[Dataset entries]
(* ===== verification/Delivery.v ===== *)
(** * From one end of a stream to the other

    What one side writes on a stream is what the other side reads, in order, once
    and completely when the reader sees the end: the sending side is [Write] and
    [CloseWrite] of Stream.v, the receiving side any execution of the session of
    Session.v, observed as the frames it takes off its connection and the bytes
    its readers get. *)
From S2P Require Import Prelude.
From S2P Require Import Frame.
From S2P Require Import Stream.
From S2P Require Import Session.

(** ** What is observed *)

Inductive event :=
| Got (f : frame)                              (** the read loop took a frame *)
| Handed (l : loc) (data : list Byte.byte).    (** a [Read] through [l] returned *)

Definition frames_of (tr : list event) : list frame :=
  omap (fun e => match e with Got f => Some f | Handed _ _ => None end) tr.

(** The bytes handed to the readers of a stream, in order. *)
Definition handed (l : loc) (tr : list event) : list Byte.byte :=
  concat (omap (fun e => match e with
                         | Handed l' d => if decide (l' = l) then Some d else None
                         | Got _ => None end) tr).

Definition read_data (r : read_result) : list Byte.byte :=
  match r with ReadOk d => d | _ => [] end.

(** The frames of one stream. *)
Definition of_stream (id : Z) (fs : list frame) : list frame :=
  filter (fun f => f_id f = id /\ f_typ f <> FramePing /\ f_typ f <> FramePong) fs.

(** The bytes DATA frames carry, and those before the first CLOSE. *)
Definition payload_of (f : frame) : list Byte.byte :=
  if Byte.eqb (f_typ f) FrameData then f_payload f else [].

Definition data_of (fs : list frame) : list Byte.byte := concat (payload_of <$> fs).

Fixpoint until_close (fs : list frame) : option (list Byte.byte) :=
  match fs with
  | [] => None
  | f :: fs =>
      if Byte.eqb (f_typ f) FrameClose then Some []
      else (fun d => payload_of f ++ d) <$> until_close fs
  end.

Lemma frames_of_app t1 t2 : frames_of (t1 ++ t2) = frames_of t1 ++ frames_of t2.
Proof. apply omap_app. Qed.

Lemma handed_app l t1 t2 : handed l (t1 ++ t2) = handed l t1 ++ handed l t2.
Proof. unfold handed. by rewrite omap_app, concat_app. Qed.

Lemma data_of_app f1 f2 : data_of (f1 ++ f2) = data_of f1 ++ data_of f2.
Proof. unfold data_of. by rewrite fmap_app, concat_app. Qed.

Lemma until_close_app fs f d : until_close fs = Some d -> until_close (fs ++ [f]) = Some d.
Proof.
  revert d. induction fs as [|g fs IH]; intros d; [done|]. simpl. case_match; [done|].
  intros (d' & Hd & ->)%fmap_Some. by rewrite (IH d').
Qed.

Lemma until_close_end fs id b :
  Forall (fun f => f_typ f <> FrameClose) fs ->
  until_close (fs ++ [Frame FrameClose id b]) = Some (data_of fs).
Proof.
  induction 1 as [|f fs Hf _ IH]; [done|]. simpl.
  destruct (Byte.eqb (f_typ f) FrameClose) eqn:E; [by apply Byte.byte_dec_bl in E|]. by rewrite IH.
Qed.

(** ** Executions with their trace *)

Section delivery.
Context {W : Type} `{Writer W}.
Implicit Types (s : Session W) (p : pc) (tr : list event).

Inductive traced (w : W) (srv : bool) : Session W * pc -> list event -> Prop :=
| traced_new : traced w srv (set_nextID (if srv then 1 else 2) (newSession w srv), Idle) []
| traced_internal c c' tr : traced w srv c tr -> internal c c' -> traced w srv c' tr
| traced_frame s f tr :
    traced w srv (s, Idle) tr ->
    traced w srv (loop_session (dispatch s f), next_pc (dispatch s f)) (tr ++ [Got f])
| traced_read s p l st n tr :
    traced w srv (s, p) tr -> heap s !! l = Some st ->
    traced w srv (update s l (fst (Read (done s) st n)), p)
      (tr ++ [Handed l (read_data (snd (Read (done s) st n)))]).

(** Every execution of Session.v has a trace, and only those do. *)
Lemma traced_reachable w srv c :
  (exists tr, traced w srv c tr) <->
  rtc step (set_nextID (if srv then 1 else 2) (newSession w srv), Idle) c.
Proof.
  split.
  - intros [tr Ht]. induction Ht as [|c c' tr _ IH Hi|s f tr _ IH|s p l st n tr _ IH Hl]; [done|..];
      (eapply rtc_r; [exact IH|by constructor]).
  - intros Hrtc. pattern c. eapply rtc_ind_r; [eexists; constructor| |exact Hrtc].
    intros c1 c2 _ Hst [tr Ht]. destruct Hst; eexists;
      [by eapply traced_internal|by apply traced_frame|by apply traced_read].
Qed.

Lemma traced_ok w srv c tr : traced w srv c tr -> session_ok (fst c).
Proof.
  intros Ht. apply (session_reachable_ok w srv), traced_reachable. by exists tr.
Qed.

(** ** What an operation does to the other streams *)

(** An operation on stream [st] only touches the stream itself, and may
    unregister it. *)
Definition op_frame s s' st : Prop :=
  heap s' = heap s /\ closed s' = closed s /\ server s' = server s /\ nextID s' = nextID s /\
  (streams s' = streams s \/ streams s' = delete (st_id st) (streams s)).

Lemma op_frame_refl s st : op_frame s s st.
Proof. by split_and!; try left. Qed.

Lemma writeFrame_op s typ id b st : op_frame s (fst (writeFrame s typ id b)) st.
Proof.
  unfold writeFrame. case_match; [apply op_frame_refl|].
  destruct (Frame.writeFrame _ _ _ _). by split_and!; try left.
Qed.

Lemma remove_op s s0 st st0 :
  op_frame s0 s st0 -> st_id st = st_id st0 -> streams s = streams s0 -> op_frame s0 (fst (remove s st)) st0.
Proof.
  intros (?&?&?&?&_) Hid Hs. unfold remove. case_match; simpl; (split_and!; [done..|]).
  - by left.
  - right. simpl. by rewrite Hid, Hs.
Qed.

Lemma writeFrame_streams s typ id b : streams (fst (writeFrame s typ id b)) = streams s.
Proof. unfold writeFrame. case_match; [done|]. by destruct (Frame.writeFrame _ _ _ _). Qed.

Lemma op_frame_trans s1 s2 s3 st :
  op_frame s1 s2 st -> streams s2 = streams s1 -> op_frame s2 s3 st -> op_frame s1 s3 st.
Proof.
  intros (?&?&?&?&_) Hs (?&?&?&?&Ht). split_and!; [congruence..|].
  destruct Ht as [Ht|Ht]; [left|right]; congruence.
Qed.

Lemma Write_loop_op fuel s st b total :
  op_frame s (fst (Write_loop fuel s st b total)) st /\
  streams (fst (Write_loop fuel s st b total)) = streams s.
Proof.
  revert s b total. induction fuel as [|fuel IH]; intros s b total; [split; [apply op_frame_refl|done]|].
  cbn [Write_loop]. unfold Write_iter.
  destruct (zlen b <=? 0); [split; [apply op_frame_refl|done]|].
  destruct (if 0 <? total then check st else None); [split; [apply op_frame_refl|done]|].
  pose proof (writeFrame_op s FrameData (st_id st) (take (write_len b) b) st) as Hw.
  pose proof (writeFrame_streams s FrameData (st_id st) (take (write_len b) b)) as Hws.
  cbn [host_writeFrame session_host].
  destruct (writeFrame s FrameData _ _) as [s' [e|]]; simpl in Hw, Hws; [done|].
  destruct (IH s' (drop (write_len b) b) (total + Z.of_nat (write_len b))) as [Hi His].
  split; [by eapply op_frame_trans|congruence].
Qed.

(** What an operation, other than a delivery, a read or a clean end of the
    peer, does to the stream itself: its bytes stay, and if it ends the reading
    side, then with an error. *)
Definition quiet st st' : Prop :=
  st_id st' = st_id st /\ buffered st' = buffered st /\
  ((readDone st' = readDone st /\ readErr st' = readErr st) \/
   (readDone st' = true /\ readErr st' <> Some (Sentinel io_EOF))).

Lemma quiet_refl st : quiet st st.
Proof. by split_and!; try left. Qed.

Lemma quiet_mark e st :
  e <> Sentinel io_EOF -> quiet st (fst (markReadDone e st)).
Proof.
  intros He. destruct (markReadDone_spec e st) as (Hd & Hr & Hch & Hcu & Hid & _).
  unfold quiet, buffered. rewrite Hch, Hcu. split_and!; [done..|].
  rewrite Hd, Hr. destruct (readDone st); [by left|]. right. split; [done|]. congruence.
Qed.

## About this exercise
Your task is to retype the entries verbatim, starting with the line that holds "w srv c' tr" and stopping after the line that holds "(tr ++ [Handed".

## Exercise response
| traced_internal c c' tr : traced w srv c tr -> internal c c' -> traced w srv c' tr
| traced_frame s f tr :
    traced w srv (s, Idle) tr ->
    traced w srv (loop_session (dispatch s f), next_pc (dispatch s f)) (tr ++ [Got f])
| traced_read s p l st n tr :
    traced w srv (s, p) tr -> heap s !! l = Some st ->
    traced w srv (update s l (fst (Read (done s) st n)), p)
      (tr ++ [Handed l (read_data (snd (Read (done s) st n)))]).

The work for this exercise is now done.